◆ TASK OBJECTIVE
For each line below that contains the word "Theorem", return that line.

◆ RECORDS FOR THE TASK
(* ===== verification/CoreProps.v ===== *)
(** * The core's properties

    The one path that advances the chain, and what the node makes of its own
    signature. *)

From S2P Require Import Prelude BTree Text Codec Externals Keys Subkey Msg Envelope Value.
From S2P Require Import Storage Mem Addr StateError Ledger LedgerSpec Fixtures LedgerProps Chain.
From S2P Require Import ChainSpec ChainStore ChainInsert ChainCompact Change ChangeSpec ChangeWalk ChainFixtures.
From S2P Require Import Subscribe Locator Sync Core CoreSpec CoreNode CoreFixtures.

(** C15: [Core::insert] is what the chain's insert does, with every movement of the
    head told. It never panics and always ends, given fuel for the log and the
    run; the core is in order either way, its root, oldest envelope and keys what
    they were. Where it succeeds the run is stored, the head stands at the tip of
    the log and the report is the chain's. Where the head moved the subscribers
    are published exactly the movement between the two heads, even where the chain
    refuses the run after storing part of it; where it did not move, nothing is
    published. Only a backend that fails the diff leaves a movement untold. *)
Theorem core_insert_contract `{Externals} {S E : Type} `{StorageSpec S E}
    (pins : EnvelopeDigest → option Msg) (rank : EnvelopeDigest → nat)
    (Hid : ∀ k, is_Some (Key_id k)) (Hhash : HashOk pins rank)
    (fuel : nat) (run : list Envelope) (self : Core S) :
  let lg self := log (view (core_storage self)) in
  core_sound pins self → batch_pinned pins run → 2 * (size (lg self) + length run) + 1 < fuel →
  wp (core_insert fuel run) self
    (λ ins self', core_sound pins self' ∧ same_node self self' ∧
      stored_from (view (core_storage self)) run (view (core_storage self')) ∧
      tip (lg self') (chain_root (core_chain self)) (head self') ∧
      insert_reads (core_chain self) (core_chain self') (view (core_storage self))
        (view (core_storage self')) run ins ∧
      announced self self')
    (λ e self', core_sound pins self' ∧ same_node self self' ∧
      extends (view (core_storage self)) (view (core_storage self')) ∧ core_fails self run e self').
Proof. intros lg Hsound Hpins Hfuel. by apply (core_insert_wp pins rank Hid Hhash). Qed.

Lemma core_insert_contract_witness :
  wp (core_insert 20 [light]) forked_core
    (λ ins self', stored_from (view forked.2) [light] (view (core_storage self')) ∧
      announced forked_core self') (λ _ _, True).
Proof.
  destruct forked_sound as [Hs Hsize].
  eapply wp_mono; [apply (core_insert_contract sample_pins sample_rank toy_key_id_total sample_hash_ok 20
    [light] forked_core Hs light_pinned)|intros ins self' (_ & _ & Hst & _ & _ & Han); exact (conj Hst Han)|done].
  change (2 * (size (log (view forked.2)) + 1) + 1 < 20). lia.
Defined.

(** ** Signing alone *)

(** The key the node signs with is the one it is known by, and signs truly. *)
Definition signs_truly `{Externals} (keys : NodeKeys) (key : Key) : Prop :=
  ∀ digest, Key_verify key
    (Signature_Ed25519 (MkEd25519Signature (nk_sign keys (as_slice (sig_digest_bytes digest))))) digest = true.

Lemma NodeKeys_sign_Ok `{Externals} {E} keys (msg : Msg) (e : Envelope) :
  NodeKeys_sign (E := E) keys (Envelope_new msg) = Ret (Ok e) →
  ∃ id digest, PublicKey_id (NodeKeys_public_key keys) = Some id ∧
    Envelope_signature_digest e = Ok digest ∧
    e = with_signature (Envelope_new msg) id
      (Signature_Ed25519 (MkEd25519Signature (nk_sign keys (as_slice (sig_digest_bytes digest))))).
Proof.
  unfold NodeKeys_sign. destruct (Envelope_signature_digest (Envelope_new msg)) as [digest|err] eqn:Hd; [|done].
  destruct (PublicKey_id _) as [id|]; [|done]. intros [= <-]. by exists id, digest.
Qed.

(** What a node told that it signs alone may count on. When [signs_alone] says
    so and the ledger trusts the node's key, an envelope the node signs for the
    head verifies in full and passes both thresholds: nothing but its message and
    the backend can keep it out. *)
Theorem signs_alone_sound `{Externals} {S E : Type} `{Storage S E}
    (self : Core S) (keys : BTreeMap KeyId Key) (key : Key) (id : KeyId) (msg : Msg) (e : Envelope) :
  let ledger := chain_ledger (core_chain self) in
  signs_alone self = Ret (Ok (Ok ())) →
  trusted_keys ledger (core_storage self) = Ret (Ok keys) →
  PublicKey_id (NodeKeys_public_key (core_keys self)) = Some id → bt_get keys id = Some key →
  signs_truly (core_keys self) key → (weight key ≤ u32_max)%N →
  Msg_prev_digest msg = Some (head self) →
  NodeKeys_sign (E := E) (core_keys self) (Envelope_new msg) = Ret (Ok e) →
  verify_envelope ledger (core_storage self) e = Ret (Ok (AllMatched (weight key))) ∧
  check_sig_thresholds ledger (core_storage self) (set_verification_status e (AllMatched (weight key))) = Ret (Ok ()).
Proof.
  intros ledger Halone Hkeys Hid Hkey Htrue Hw Hprev Hsign.
  destruct (NodeKeys_sign_Ok _ _ _ Hsign) as (id' & digest & Hid' & Hdigest & He).
  rewrite Hid in Hid'. injection Hid' as <-.
  unfold signs_alone in Halone. fold ledger in Halone. rewrite Hkeys, Hid in Halone. simpl in Halone. rewrite Hkey in Halone.
  destruct (min_envelope_weight ledger (core_storage self)) as [[min_w|]| |] eqn:Hmw; try done. simpl in Halone.
  destruct (min_envelope_signatures ledger (core_storage self)) as [[min_s|]| |] eqn:Hms; try done. simpl in Halone.
  destruct (weight key <? min_w)%N eqn:Hlt; [done|]. destruct (1 <? min_s)%N eqn:Hs; [done|].
  split.
  - unfold verify_envelope. subst e. simpl in Hdigest |- *. rewrite Hprev. simpl.
    rewrite decide_False by (unfold head; intros []; done). rewrite Hkeys. simpl. unfold c_wire. rewrite Hdigest. simpl.
    rewrite filter_cons_False; [|unfold signature_matches; simpl; rewrite Hkey, (Htrue digest); by intros []].
    rewrite filter_nil. unfold signed_weight, bt_keys. simpl. rewrite Hkey. simpl. rewrite N.add_0_r. unfold u32_try_from_u64. by rewrite decide_True.
  - unfold check_sig_thresholds. simpl. rewrite Hmw. simpl. rewrite Hlt. rewrite Hms. simpl.
    assert (verified_signers (set_verification_status e (AllMatched (weight key))) = 1%N) as -> by (by subst e).
    by rewrite Hs.
Qed.

(** The forked core signs alone with a trusted key, and is told so with another. *)
Definition next_msg : Msg := payload (set_a leaf_d 12).

Definition stranger_core : Core MemNode :=
  MkCore forked.2 forked.1 genesis_d stranger_keys Subscriptions_default.

(** The trusted keys at the forked core's head. *)
Definition forked_keys : BTreeMap KeyId Key :=
  default [] (c_value (trusted_keys (chain_ledger forked.1) forked.2)).

Lemma c_value_Ok {E A} (c : Comp E A) (d : A) : is_Some (c_value c) → c = Ret (Ok (default d (c_value c))).
Proof. unfold c_value. destruct c as [[a|]| |]; intros [? ?]; done. Qed.

Lemma c_value_eq {E A} (c : Comp E A) (a : A) : c_value c = Some a → c = Ret (Ok a).
Proof. unfold c_value. destruct c as [[a'|]| |]; intros; by simplify_eq. Qed.

(** What [signs_alone] says, as a verdict to evaluate. *)
Lemma says_alone {E} (c : Comp (Error E) (Result CannotSignAlone ())) :
  match c with Ret (Ok (Ok _)) => true | _ => false end = true → c = Ret (Ok (Ok ())).
Proof. by destruct c as [[[[]|]|]| |]. Qed.

Lemma signs_alone_sound_witness : ∃ e,
  NodeKeys_sign (E := Empty_set) sample_keys (Envelope_new next_msg) = Ret (Ok e) ∧
  verify_envelope (chain_ledger forked.1) forked.2 e = Ret (Ok (AllMatched 7)).
Proof.
  assert (is_Some (c_value (NodeKeys_sign (E := Empty_set) sample_keys (Envelope_new next_msg)))) as [e He%c_value_eq]
    by by_computing.
  exists e. split; [exact He|].
  assert (PublicKey_id (NodeKeys_public_key sample_keys) = Some signer_id) as Hid by by_computing.
  assert (bt_get forked_keys signer_id = Some signer) as Hkey by by_computing.
  assert (is_Some (c_value (trusted_keys (chain_ledger forked.1) forked.2))) as Hkeys by by_computing.
  assert (Msg_prev_digest next_msg = Some (head forked_core)) as Hprev by by_computing.
  assert (signs_alone forked_core = Ret (Ok (Ok ()))) as Halone by (apply says_alone; vm_compute; reflexivity).
  exact (proj1 (signs_alone_sound forked_core forked_keys signer signer_id next_msg e Halone (c_value_Ok _ [] Hkeys)
    Hid Hkey (toy_keys_verify _) ltac:(done) Hprev He)).
Defined.

(** C38: [signs_alone] promises more than it checks. A node whose key the ledger
    does not trust counts as weighing nothing, and where the ledger asks for no
    weight and at most one signature — as one with no thresholds set does — it is
    told that it signs alone. Every envelope it then signs for the head fails
    verification, and is refused for its signature. *)
Theorem signs_alone_overpromises `{Externals} {S E : Type} `{Storage S E}
    (self : Core S) (keys : BTreeMap KeyId Key) (id : KeyId) (min_s : N) (msg : Msg) (e : Envelope) :
  let ledger := chain_ledger (core_chain self) in
  trusted_keys ledger (core_storage self) = Ret (Ok keys) →
  min_envelope_weight ledger (core_storage self) = Ret (Ok 0%N) →
  min_envelope_signatures ledger (core_storage self) = Ret (Ok min_s) → (min_s ≤ 1)%N →
  PublicKey_id (NodeKeys_public_key (core_keys self)) = Some id → bt_get keys id = None →
  Msg_prev_digest msg = Some (head self) →
  NodeKeys_sign (E := E) (core_keys self) (Envelope_new msg) = Ret (Ok e) →
  signs_alone self = Ret (Ok (Ok ())) ∧
  verify_envelope ledger (core_storage self) e = Ret (Ok (Failed {[id]})) ∧
  check_sig_thresholds ledger (core_storage self) (set_verification_status e (Failed {[id]})) =
    Ret (Err (ApplyError_InvalidSignatures {[id]})).
Proof.
  intros ledger Hkeys Hmw Hms Hle Hid Hkey Hprev Hsign.
  destruct (NodeKeys_sign_Ok _ _ _ Hsign) as (id' & digest & Hid' & Hdigest & He).
  rewrite Hid in Hid'. injection Hid' as <-. split_and!; [| |done].
  - unfold signs_alone. fold ledger. rewrite Hkeys, Hid. simpl. rewrite Hkey, Hmw. simpl. rewrite Hms. simpl.
    by rewrite (proj2 (N.ltb_ge _ _) Hle).
  - unfold verify_envelope. subst e. simpl in Hdigest |- *. rewrite Hprev. simpl.
    rewrite decide_False by (unfold head; intros []; done). rewrite Hkeys. simpl. unfold c_wire. rewrite Hdigest. simpl.
    rewrite filter_cons_True; [|unfold signature_matches; simpl; by rewrite Hkey].
    rewrite filter_nil. simpl. by rewrite union_empty_r_L.
Qed.

Lemma signs_alone_overpromises_witness : ∃ id e,
  NodeKeys_sign (E := Empty_set) stranger_keys (Envelope_new next_msg) = Ret (Ok e) ∧
  signs_alone stranger_core = Ret (Ok (Ok ())) ∧
  verify_envelope (chain_ledger forked.1) forked.2 e = Ret (Ok (Failed {[id]})).
Proof.
  assert (is_Some (c_value (NodeKeys_sign (E := Empty_set) stranger_keys (Envelope_new next_msg)))) as [e He%c_value_eq]
    by by_computing.
  destruct (toy_key_id_total (Key_new (NodeKeys_public_key stranger_keys) 0)) as [id Hid].
  assert (PublicKey_id (NodeKeys_public_key stranger_keys) ≫= bt_get forked_keys = None) as Hkey by by_computing.
  change (PublicKey_id (NodeKeys_public_key stranger_keys) = Some id) in Hid. rewrite Hid in Hkey.
  assert (is_Some (c_value (trusted_keys (chain_ledger forked.1) forked.2))) as Hkeys by by_computing.
  assert (c_value (min_envelope_weight (chain_ledger forked.1) forked.2) = Some 0%N) as Hmw%c_value_eq by by_computing.
  assert (c_value (min_envelope_signatures (chain_ledger forked.1) forked.2) = Some 0%N) as Hms%c_value_eq by by_computing.
  assert (Msg_prev_digest next_msg = Some (head stranger_core)) as Hprev by by_computing.
  destruct (signs_alone_overpromises stranger_core forked_keys id 0 next_msg e (c_value_Ok _ [] Hkeys) Hmw Hms
    ltac:(done) Hid Hkey Hprev He) as (Halone & Hv & _).
  exists id, e. exact (conj He (conj Halone Hv)).
Defined.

◆ SOLUTION TO THIS PROBLEM
Theorem core_insert_contract `{Externals} {S E : Type} `{StorageSpec S E}
Theorem signs_alone_sound `{Externals} {S E : Type} `{Storage S E}
Theorem signs_alone_overpromises `{Externals} {S E : Type} `{Storage S E}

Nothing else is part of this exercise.